A impressão que se têm, é a de estar lendo um jornal de papel, sensação que é confirmada pela estética ultrapassada do design e por recursos típicos do impresso como a charge e o jogo. Não que a First Edition esteja realmente preocupada com o que pensam sobre a aparência da newsletter, afinal, o maior compromisso do veículo parece ser com a liberdade de imprensa. Sendo feio ou não, o boletim chega todas as manhãs a milhares de endereços de e-mail e é financiado pelos mais de 1,5 milhão de leitores do The Guardian.
Devido à quantidade de conteúdo, essa newsletter corre o sério risco de se tornar maçante, apesar disso, os comentários ácidos escritos por Archie Bland cumprem o papel de acrescentar um toque de emoção ao texto. Mesmo que o jornalista use um tom ameaçador em algumas declarações, é o sarcasmo de Bland a principal ferramenta de crítica, que ele enfatiza apontando contradições com um humor quase infantil ao flagrar alguém ou alguma instituição em uma posição comprometedora.
Ninguém escapa
Por ser um jornal britânico, é claro que o jubileu da rainha não poderia passar “em branco”. Em comemoração aos 70 anos de reinado de Elizabeth II, a First Edition separou 70 detalhes do reinado e completou: “apenas seja grato por não termos feito [esse especial] em seu aniversário de 96 anos”.
Por mais que a aparência do texto fosse de uma homenagem, pode-se dizer que nem a rainha foi poupada dos comentários do jornal. “Sim, a Rainha possui todos os cisnes mudos não marcados no Tâmisa. Sim, ela tem um Guardião do Cisne. Não, não há nenhuma evidência de que ela já comeu um”, escreveu o jornalista no fato número 65.
O tom crítico se estende ao longo de cada um dos momentos mencionados e vai desde situações noticiadas pelo The Guardian no passado até boatos que foram desmentidos posteriormente. A ironia da sequência se torna clara na última frase da sessão: “Apesar de tudo isso, não sabemos nada sobre ela.”
Um compromisso com a população
De todas as temáticas abordadas pela newsletter, das quais muitas eram socialmente relevantes (como a guerra da Ucrânia que possui cobertura diária), o grande assunto dos últimos dias foi a situação política instável do país. Segundo o boletim, “o desastre do ‘Partygate’ é um exemplo perfeito de por que precisamos de um jornalismo rigoroso e independente. Sem o escrutínio da mídia do Guardian e de nossos colegas, não saberíamos que Boris Johnson havia infringido a lei enquanto estava no cargo.
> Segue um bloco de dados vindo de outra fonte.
Lemma decode_rounds_S (fuel : nat) (abs sc us : Z) (w : World) :
  decode_rounds (S fuel) abs sc us w =
  match decode_data fuel abs sc us w with
  | Halt s w1 => Halt s w1
  | Ok _ w1 =>
      if isEmpty (error_message_ (ds w1)) then
        match wait_for_data fuel w1 with
        | Halt s w2 => Halt s w2
        | Ok None w2 => Ok tt w2
        | Ok (Some sc') w2 => decode_rounds fuel sc sc' us w2
        end
      else Ok tt w1
  end.
Proof.
  cbn [decode_rounds]. unfold bind at 1.
  destruct (decode_data fuel abs sc us w) as [[] w1|s w1]; [|reflexivity].
  unfold bind at 1. unfold gets at 1.
  destruct (isEmpty (error_message_ (ds w1))); [|reflexivity].
  unfold bind at 1.
  destruct (wait_for_data fuel w1) as [[sc'|] w2|s w2]; reflexivity.
Qed.

Lemma decode_data_eq (fuel : nat) (abs sc us : Z) (w : World) :
  decode_data fuel abs sc us w =
  match segment_ (ds w) with
  | None => Halt Undefined w
  | Some seg =>
      if unit_size_of seg =? 0 then Halt Undefined w
      else decode_data_loop fuel abs sc us
             (chunk_sample_count_of (unit_size_of seg)) w
  end.
Proof.
  unfold decode_data, bind, gets.
  destruct (segment_ (ds w)) as [seg|]; [|reflexivity].
  destruct (unit_size_of seg =? 0); reflexivity.
Qed.

End Unfolding.

(** ** [decode_proc]: set-up and tear-down *)

Section ProcStructure.
Context {C : Collaborators}.

Lemma add_logs_app (l l' : list Event) (w : World) :
  add_logs l (add_logs l' w) = add_logs (l ++ l') w.
Proof. unfold add_logs. simpl. by rewrite app_assoc. Qed.
(** The handler, path by path. *)
Lemma handler_paths ctx now req w :
  ∃ v, validateFormData (body_or_empty req) = Ok v
  ∧ handler ctx now req w
    = let '(limited, st) :=
        isRateLimited (clientIp req) now (rateLimitStore w) in
      if limited then
        (Ok (respond 429 "Too many requests. Try again later."),
         extend w st [])
      else if ToBoolean (body_prop req "honeypot") then
        (Ok (respond 200 "Thank you for your message."), extend w st [])
      else if negb (valid v) then
        (Ok {| status := 400; message := "Validation failed";
               response_errors := Some (errors v) |},
         extend w st [])
      else
        match sanitize (body_or_empty req) (clientIp req) with
        | Throw e => caught w st [] e
        | Ok d =>
            match getSchema ctx with
            | Throw e => caught w st [] e
            | Ok sch =>
                match new_ItemsService ctx "contact_submissions" sch with
                | Throw e => caught w st [] e
                | Ok items =>
                    match createOne items d with
                    | Throw e => caught w st [CreateOne d] e
                    | Ok _ =>
                        match new_MailService ctx sch with
                        | Throw e => mail_caught w st [CreateOne d] e
                        | Ok ms =>
                            match send ms (notification ctx d) with
                            | Ok _ =>
                                (Ok (respond 200
                                       "Message received successfully."),
                                 extend w st
                                   [CreateOne d; Send (notification ctx d)])
                            | Throw e =>
                                mail_caught w st
                                  [CreateOne d; Send (notification ctx d)] e
                            end
                        end
                    end
                end
            end
        end.
Proof.
  destruct (body_or_empty_not_nullish req) as [Hu Hn].
  destruct (validateFormData_returns _ Hu Hn) as [v Hv].
  exists v. split; [exact Hv |].
  destruct (isRateLimited (clientIp req) now (rateLimitStore w))
    as [[|] st] eqn:Hlim.
  { rewrite (handler_rate_limited _ _ _ _ _ Hlim). unfold extend.
    by rewrite app_nil_r. }
  destruct (ToBoolean (body_prop req "honeypot")) eqn:Hhp.
  { rewrite (handler_honeypot _ _ _ _ _ Hlim Hhp). unfold extend.
    by rewrite app_nil_r. }
  destruct (valid v) eqn:Hvalid; cbn [negb].
  2: { unfold handler, try_catch, bindM, rate_limit, lift, ret, extend.
       rewrite Hlim, get_body, Hhp, Hv, Hvalid. cbn [negb].
       by rewrite app_nil_r. }
  destruct (sanitize (body_or_empty req) (clientIp req)) as [d|e] eqn:Hsan.
  2: { unfold handler, try_catch, bindM, rate_limit, lift, ret, extend,
         caught, console_error, bindM, lift, emit.
       rewrite Hlim, get_body, Hhp, Hv, Hvalid, Hsan. cbn [negb].
       destruct (read_message e) as [[]|e']; unfold extend;
         cbn [rateLimitStore trace app]; by rewrite ?app_nil_r. }
  destruct (getSchema ctx) as [sch|e] eqn:Hsch.
  2: { unfold handler, try_catch, bindM, rate_limit, lift, ret, extend,
         caught, console_error, bindM, lift, emit.
       rewrite Hlim, get_body, Hhp, Hv, Hvalid, Hsan, Hsch. cbn [negb].
       destruct (read_message e) as [[]|e']; unfold extend;
         cbn [rateLimitStore trace app]; by rewrite ?app_nil_r. }
  destruct (new_ItemsService ctx "contact_submissions" sch)
    as [items|e] eqn:Hitems.
  2: { unfold handler, try_catch, bindM, rate_limit, lift, ret, extend,
         caught, console_error, bindM, lift, emit.
       rewrite Hlim, get_body, Hhp, Hv, Hvalid, Hsan, Hsch, Hitems.
       cbn [negb].
       destruct (read_message e) as [[]|e']; unfold extend;
         cbn [rateLimitStore trace app]; by rewrite ?app_nil_r. }
  destruct (createOne items d) as [[]|e] eqn:Hcreate.
  2: { unfold handler, try_catch, bindM, rate_limit, lift, ret, extend,
         caught, console_error, bindM, lift, emit.
       rewrite Hlim, get_body, Hhp, Hv, Hvalid, Hsan, Hsch, Hitems.
       cbn [negb rateLimitStore trace]. rewrite Hcreate.
       destruct (read_message e) as [[]|e']; unfold extend;
         cbn [rateLimitStore trace app]; by rewrite <- ?app_assoc. }
  apply (handler_stored _ _ _ _ _ _ _ _ _ Hlim Hhp Hv Hvalid Hsan Hsch
           Hitems Hcreate).
Qed.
Não haveria multas. Não seríamos os mais sábios”.
A crítica do The Guardian aos políticos não se contenta com o uso de adjetivos, prefere, ao invés disso, basear seu posicionamento em fatos abordados em reportagens e citadas em suas newsletters. A oposição do jornal a Boris Johnson é evidente e baseada no trabalho jornalístico empregado na investigação. O jornal afirma: “Desde que Johnson se tornou primeiro-ministro, nossos jornalistas trabalharam incansavelmente para revelar as deficiências de seu governo: os erros do Covid, os contratos internos, a hipocrisia – daqueles que quebraram suas próprias regras, festejando ou viajando quando não deveriam.”
De fato o The Guardian não se esconde atrás de uma ilusória imparcialidade, pelo contrário, prefere afirmar que o que fazem é por uma boa causa: “Isso é responsabilizar o poder, a tarefa mais importante dos jornalistas em uma era de desonestidade e desinformação”.